Syndicats dans l'Etat espagnol: Un « pacte global » suicidaire
Par Miguel Romero le Mercredi, 26 Janvier 2011 PDF Imprimer Envoyer

Depuis plusieurs semaines, on entend de manière répétée le refrain d'un « pacte social », ou « pacte global », comme moyen pour parvenir à « une sortie juste et équilibrée de la crise ». Cela ressemble fortement à la « grande coalition » formée par un gouvernement PSOE-PP que certains commentateurs proposent depuis plusieurs années pour brouiller les cartes, ce qui représente en définitive leur raison d'être et source de revenus. La nouveauté et la gravité de l'affaire, c'est qu'aujourd'hui le principal propagandiste d'un « pacte social » n'est autre que le secrétaire général du syndicat CCOO et, ce qui est pire, que cette orientation a obtenu un soutien pratiquement unanime au sein du Conseil confédéral de ce dernier (avec 158 votes pour, 1 contre et 15 abstentions).

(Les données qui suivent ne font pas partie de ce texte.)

(** One due client: the exact result, overflow included. *)
Lemma applyScheduledQuotaTx_due `{!ProtocolLaws} db key now c :
  client_runtime db !! key = Some c -> client_ok c -> due_candidate now c ->
  (refresh_fits c -> applyScheduledQuotaTx db key now =
     Ok (true, set_client_runtime (<[key := refreshedRow now c]> (client_runtime db)) db)) /\
  (is_Ok (applyScheduledQuotaTx db key now) = true -> refresh_fits c).
Proof.
  intros Hc Hok Hdue. pose proof (refreshedRow_check now c Hok Hdue) as Hck.
  destruct Hok as (Hck0 & Hu & Hd & _ & _ & Hn & _). apply opt_nonneg_check in Hck0 as (? & ? & _ & _ & Hn0).
  destruct Hdue as (Hp & Hnx & Hle). unfold applyScheduledQuotaTx, Client. rewrite Hc. cbn [mbind res_bind].
  assert (RefreshDue (PeriodEndsAtMS c) (NextPeriodHeadroomBytes c) now = true) as -> by (by apply RefreshDue_spec).
  cbn [negb]. unfold refresh_fits, refreshedRow in *.
  destruct (NextPeriodHeadroomBytes c) as [h|]; [|done]. simpl default in *. simpl in Hn, Hn0.
  pose proof (fun z => checked_add_Some (UpBytes c) (DownBytes c) z Hu Hd) as Hadd. split.
  - intros Hfit. rewrite (proj2 (Hadd (UpBytes c + DownBytes c))) by lia.
    assert (in_int64 (UpBytes c + DownBytes c)) as Hs by (unfold in_int64, min_int64; lia).
    erewrite (proj2 (deriveGate_Ok _ _ _ _ _ Hu Hd Hs Hn)) by (split_and!; try lia; done).
    rewrite decide_False by lia. cbn [mbind res_bind].
    replace (if decide (UpBytes c + DownBytes c + h ≤ UpBytes c + DownBytes c) then GateClosed else GateArmed)
      with (if decide (h = 0) then GateClosed else GateArmed) by (repeat case_decide; try done; lia).
    unfold put_client. by rewrite Hck.
  - destruct (checked_add (UpBytes c) (DownBytes c)) as [b|] eqn:Hb; [|done].
    destruct (proj1 (Hadd b) eq_refl) as (?&?&->&?).
    destruct (deriveGate _ _ _ _) as [gate|] eqn:Hg; [|done]. intros _.
    apply deriveGate_Ok in Hg; [lia|done..| |done]. unfold in_int64, min_int64. lia.
Qed.

Lemma refresh_loop `{!ProtocolLaws} now keys :
  forall n db,
  NoDup keys -> clients_ok db ->
  Forall (fun k => exists c, client_runtime db !! k = Some c /\ due_candidate now c) keys ->
  (Forall (fun k => forall c, client_runtime db !! k = Some c -> refresh_fits c) keys ->
   exists db', res_foldl (refreshStep now) (n, db) keys = Ok (n + Z.of_nat (length keys), db') /\
     forall k, client_runtime db' !! k =
       if decide (k ∈ keys) then refreshedRow now <$> client_runtime db !! k else client_runtime db !! k) /\
  (is_Ok (res_foldl (refreshStep now) (n, db) keys) = true ->
   Forall (fun k => forall c, client_runtime db !! k = Some c -> refresh_fits c) keys).
Proof.
  induction keys as [|key keys IH]; intros n db Hnd Hdb Hdue; simpl.
  { split; [|by constructor]. intros _. exists db. split; [by rewrite Z.add_0_r|]. intros k. done. }
  apply NoDup_cons in Hnd as [Hnk Hnd]. apply Forall_cons in Hdue as [(c & Hc & Hd) Hdue].
  destruct (applyScheduledQuotaTx_due db key now c Hc (Hdb _ _ Hc) Hd) as [Hfit Hconv].
  set (d1 := set_client_runtime (<[key := refreshedRow now c]> (client_runtime db)) db) in *.
  assert (forall k, k ∈ keys -> client_runtime d1 !! k = client_runtime db !! k) as Hsame.
  { intros k Hk. unfold d1. simpl. rewrite lookup_insert_ne; [done|]. by intros ->. }
  assert (refresh_fits c -> clients_ok d1) as Hd1.
  { intros Hf. assert (run_op db (OpScheduled key now) = Ok d1) as Hr.
    { simpl. unfold ApplyScheduledQuota. by rewrite Hfit. }
    by apply (run_op_clients_ok db (OpScheduled key now)). }
  assert (Forall (fun k => exists c, client_runtime d1 !! k = Some c /\ due_candidate now c) keys) as Hdue1.
  { apply Forall_forall. intros k Hk. rewrite Hsame by done. by eapply Forall_forall in Hdue. }
  split.
  - intros [Hfc Hfk]%Forall_cons. specialize (Hfc c Hc). rewrite Hfit by done. cbn [mbind res_bind].
    destruct (IH (n + 1) d1 Hnd (Hd1 Hfc) Hdue1) as [(db' & Hl & Hrow) _].
    { apply Forall_forall. intros k Hk. rewrite Hsame by done. by eapply Forall_forall in Hfk. }
    exists db'. split; [rewrite Hl; do 2 f_equal; lia|]. intros k. rewrite Hrow.
    destruct (decide (k = key)) as [->|Hne].
    + rewrite decide_False by done. rewrite decide_True by set_solver. unfold d1. simpl.
      by rewrite lookup_insert_eq, Hc.
    + unfold d1. simpl. rewrite lookup_insert_ne by done.
      destruct (decide (k ∈ keys)); [rewrite decide_True by set_solver|rewrite decide_False by set_solver]; done.
  - intros Hok. assert (refresh_fits c) as Hf.
    { apply Hconv. destruct (applyScheduledQuotaTx db key now); [done|by simpl in Hok]. }
    rewrite Hfit in Hok by done. cbn [mbind res_bind] in Hok.
    destruct (IH (n + 1) d1 Hnd (Hd1 Hf) Hdue1) as [_ Hback]. apply Forall_cons. split.
    + intros c' Hc'. by simplify_eq.
    + apply Hback in Hok. apply Forall_forall. intros k Hk c' Hc'. rewrite Forall_forall in Hok.
      apply (Hok k Hk). by rewrite Hsame.
Qed.

Lemma dueKeys_elem db now k :
  k ∈ dueKeys db now <-> exists c, client_runtime db !! k = Some c /\ due_candidate now c.
Proof.
  unfold dueKeys. rewrite list_elem_of_filter, sorted_keys_elem.
  destruct (client_runtime db !! k) as [c|].
  - rewrite bool_decide_eq_true. split; [naive_solver|]. intros (c' & [= <-] & ?). eauto.
  - split; [naive_solver|]. by intros (? & ? & _).
Qed.

Lemma dueKeys_NoDup db now : NoDup (dueKeys db now).
Proof. apply NoDup_filter, sorted_keys_NoDup. Qed.

(** ** Properties *)

(** C32. In every state the ledger's calls can reach from an empty
    database, whatever their order and whichever of them failed, each client's
    stored gate is the one its own stored numbers call for over unbounded
    integers: closed exactly when usage since the baseline has consumed the
    headroom, armed exactly when some of it is left. *)
Theorem gate_matches_ledger ops k c :
  Forall op_typed ops -> client_runtime (run_ops empty_db ops) !! k = Some c ->
  (Gate c = GateClosed <-> exists b h, BaselineBytes c = Some b /\ HeadroomBytes c = Some h /\
     b + h ≤ UpBytes c + DownBytes c) /\
  (Gate c = GateArmed <-> exists b h, BaselineBytes c = Some b /\ HeadroomBytes c = Some h /\
     b ≤ UpBytes c + DownBytes c < b + h).
Proof.
  intros Ht Hc. apply client_ok_gate. by eapply (run_ops_clients_ok empty_db ops Ht clients_ok_empty).
Qed.

(** C33. As long as a client is not deleted, no sequence of calls loses it,
    moves it to another subject or takes its counters back: the counter epoch
    grows, or stays with neither direction smaller. *)
Theorem counters_never_roll_back db ops k c :
  Forall op_typed ops -> Forall (keeps_client k) ops -> client_runtime db !! k = Some c ->
  exists c', client_runtime (run_ops db ops) !! k = Some c' /\ Subject c' = Subject c /\ counters_forward c c'.
Proof. intros Ht Hk Hc. destruct (run_ops_keep db ops k c Ht Hk Hc) as (c' & ? & ? & ? & _). eauto. Qed.

(** A grant is applied once.  After it was accepted, and after any
    calls other than a different grant for, or the removal of, that client
    (counter updates and the rollover into the next period included), sending
    the same grant again succeeds and changes nothing: a repeated directive
    cannot restore a period already consumed. *)
Theorem quota_grant_applied_once db key g atMS db1 ops atMS' :
  ApplyQuota db key g atMS = Ok db1 -> Forall op_typed ops -> Forall (keeps_grant key) ops -> 0 ≤ atMS' ->
  ApplyQuota (run_ops db1 ops) key g atMS' = Ok (run_ops db1 ops).
Proof.
  intros Hq Ht Hk Hat. pose proof (ApplyQuota_Ok _ _ _ _ _ Hq) as (c & Hc & Hcase).
  assert (exists c1, client_runtime db1 !! key = Some c1 /\ QuotaFingerprint c1 = quotaFingerprint g) as (c1 & Hc1 & Hf1).
  { destruct Hcase as [[? ->]|(gate & _ & _ & _ & ->)]; [eauto|]. simpl. rewrite lookup_insert_eq. eauto. }
  assert (Forall (keeps_client key) ops) as Hkc by (eapply Forall_impl; [exact Hk|]; by intros ? []).
  destruct (run_ops_keep db1 ops key c1 Ht Hkc Hc1) as (c2 & Hc2 & _ & _ & Hf2).
  unfold ApplyQuota in Hq |- *. case_decide as Hd; [done|].
  rewrite decide_False by (intros [?|[?|?]]; [tauto..|lia]).
  case_decide; [done|]. destruct (xorb _ _); [done|]. case_decide; [done|].
  unfold Client. rewrite Hc2. cbn [mbind res_bind]. by rewrite decide_True by (rewrite (Hf2 Hk); done).
Qed.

Tout ce qui a été fait, et surtout tout ce qui n'a pas été fait, depuis la grève générale du 29 septembre de la part des syndicats majoritaires affaiblit les possibilités ouvertes par cette grève afin de reconstruire un tissu syndical militant et des capacités de mobilisation, de résistance sociale à moyen terme, nécessaires pour affronter avec des chances de succès la crise capitaliste.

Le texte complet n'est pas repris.